(** What can happen to the PCBs; other modules leave them alone. *)
Inductive udp_step : istate -> istate -> Prop :=
  | step_new type s r s' :
      udp_new_ip_type type s = (r, s') -> (forall a, r = Some (Zpos a) -> udp_mem (cget s) !! Zpos a = None) -> udp_step s s'
  | step_bind pcb ip port r s s' : udp_bind ip6_route pcb ip port s = Some (r, s') -> udp_step s s'
  | step_connect pcb ip port r s s' : udp_connect ip6_route pcb ip port s = Some (r, s') -> udp_step s s'
  | step_disconnect pcb s s' : udp_disconnect pcb s = Some s' -> udp_step s s'
  | step_recv pcb f arg s s' : udp_recv pcb f arg s = Some s' -> udp_step s s'
  | step_bind_netif pcb nif s s' : udp_bind_netif pcb nif s = Some s' -> udp_step s s'
  | step_remove pcb s s' : udp_remove pcb s = Some s' -> udp_step s s'
  | step_front n s : n ∈ udp_pcbs (cget s) -> udp_step s (cset (set_pcbs (to_front n (udp_pcbs (cget s))) (cget s)) s)
  | step_set_option pcb opt p s : pcb_get pcb s = Some p -> udp_step s (pcb_put pcb (ip_set_option opt p) s)
  | step_reset_option pcb opt p s :
      pcb_get pcb s = Some p -> opt .& SOF_REUSEADDR = 0 \/ pcb ∉ udp_pcbs (cget s) -> udp_step s (pcb_put pcb (ip_reset_option opt p) s)
  | step_addr_changed old new s s' :
      udp_netif_ip_addr_changed (Some old) (Some new) s = Some s' -> address_free old new (cget s) -> udp_step s s'
  | step_other s s' : cget s' = cget s -> udp_step s s'.

Lemma udp_step_ok s s' : routes6 ip6_route -> udp_step s s' -> udp_ok (cget s) -> udp_ok (cget s').
Proof.
  intros HR Hs HU. pose proof HU as [H1 H2 _ _ _].
  assert (Hget : forall {A} pcb (f : udp_pcb -> option A) r, (p ← pcb_get pcb s; f p) = Some r -> exists p, pcb_get pcb s = Some p).
  { intros A pcb f r. destruct (pcb_get pcb s); [eauto|done]. }
  destruct Hs as [type s r s' E Hf|pcb ip port r s s' E|pcb ip port r s s' E|pcb s s' E|pcb f arg s s' E|pcb nif s s' E|pcb s s' E|n s Hn|pcb opt p s Hp|pcb opt p s Hp Ho|old new s s' E Hf|s s' E].
  - by eapply udp_new_ok.
  - destruct (Hget _ _ _ _ E) as [p Hp]. destruct (udp_bind_ok ip6_route HR pcb ip port s p HU Hp) as (? & ? & ? & E' & ? & _). congruence.
  - destruct (Hget _ _ _ _ E) as [p Hp]. destruct (udp_connect_ok ip6_route HR pcb ip port s p HU Hp) as (? & ? & E' & ? & _). congruence.
  - destruct (Hget _ _ _ _ E) as [p Hp]. destruct (udp_disconnect_ok pcb s p HU Hp) as (? & ? & E' & ? & _). congruence.
  - destruct (Hget _ _ _ _ E) as [p Hp]. unfold udp_recv in E. rewrite Hp in E. injection E as <-. by eapply pcb_put_ok.
  - destruct (Hget _ _ _ _ E) as [p Hp]. unfold udp_bind_netif in E. rewrite Hp in E. cbn [mbind option_bind] in E.
    destruct (match nif with Some _ => _ | None => _ end); [|done]. injection E as <-. by eapply pcb_put_ok.
  - destruct (Hget _ _ _ _ E) as [p Hp]. destruct (udp_remove_ok pcb s p HU Hp) as (? & E' & ? & _). congruence.
  - rewrite cget_cset. apply reorder_ok; [done|]. by apply to_front_perm.
  - unfold pcb_put. rewrite cget_cset. eapply put_shares_ok; [done|exact Hp|done|]. intros _. apply set_option_shares.
  - unfold pcb_put. rewrite cget_cset. eapply put_shares_ok; [done|exact Hp|done|]. intros Hin. destruct Ho as [Ho|Ho]; [by apply reset_option_shares|done].
  - unfold udp_netif_ip_addr_changed in E. destruct (_ && _); [|by injection E as <-].
    destruct (readdress old new _ _) as [u'|] eqn:Er; [|done]. injection E as <-. rewrite cget_cset. by eapply readdress_ok.
  - by rewrite E.
Qed.

End life.
Lemma udp_readdress_clash_witness :
  exists s' p' q, udp_netif_ip_addr_changed (Some (IPADDR_V4 0x0100000a)) (Some (IPADDR_V4 0x0900000a)) (exu_s exu_hello [] exu_two) = Some s' /\
    listed (cget s') 100 p' /\ listed (cget s') 200 q /\ clash p' q = true.
Proof.
  destruct (udp_readdress_clash (exu_s exu_hello [] exu_two) 100 (set_local (IPADDR_V4 0x0100000a) 9 (new_pcb IPADDR_TYPE_V4))
    200 (set_local (IPADDR_V4 0x0900000a) 9 (new_pcb IPADDR_TYPE_V4)) 0x0100000a 0x0900000a exu_two_ok) as (s' & p' & E & H1 & H2 & _ & H3 & _).
  - split; [by left|reflexivity].
  - split; [right; by left|reflexivity].
  - reflexivity.
  - reflexivity.
  - done.
  - done.
  - done.
  - reflexivity.
  - reflexivity.
  - exists s', p'. eexists. split; [exact E|]. split; [exact H1|]. split; [exact H2|exact H3].
Defined.

Lemma exu_st_istk : istk [1%positive] (exa_cs_of exu_hello) exu_st.
Proof. apply exu_istk; [by apply exi_good|exact exu_udp_ok]. Qed.

Lemma exu_hello_bytes : bytes_ok (content (exa_cs_of exu_hello 1%positive)).
Proof. apply (bool_decide_unpack _). vm_compute. exact I. Qed.


Lemma exu_frag_ok : Sender (U := exu_upper) (fun p nif dest s => netif_output exa_free exa_buf nif p dest s).
Proof. by apply netif_output_sender. Qed.


(** A datagram "hi" from port 9000 of the peer to 10.0.0.1:7, behind its IP header,
    as UDP gets it. *)
Definition exu_dgram : pbuf :=
  Pbuf None (replicate 44 0 ++ ip4_hdr 64 0 17 10 9 exa_peer 0x0100000a ++ udp_hdr 9000 7 10 0 ++ [104; 105] ++ replicate 32 0) 64 10 10 0x80 0 1 0.

Definition exu_in : istate :=
  set_ip_data (IpGlobals (Some 1) (Some 1) (Some (1%positive, 44)) 20 exa_peer 0x0100000a) (exu_s exu_dgram [] exu_udp).

Lemma exu_dgram_good : exa_good exu_dgram.
Proof. repeat split; cbn; try lia; [unfold zlen; cbn; lia|by left]. Qed.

> **Required action**: Copy every line of the entries in which "Lemma" can be found.

> **Result**:
Lemma udp_step_ok s s' : routes6 ip6_route -> udp_step s s' -> udp_ok (cget s) -> udp_ok (cget s').
Lemma udp_readdress_clash_witness :
Lemma exu_st_istk : istk [1%positive] (exa_cs_of exu_hello) exu_st.
Lemma exu_hello_bytes : bytes_ok (content (exa_cs_of exu_hello 1%positive)).
Lemma exu_frag_ok : Sender (U := exu_upper) (fun p nif dest s => netif_output exa_free exa_buf nif p dest s).
Lemma exu_dgram_good : exa_good exu_dgram.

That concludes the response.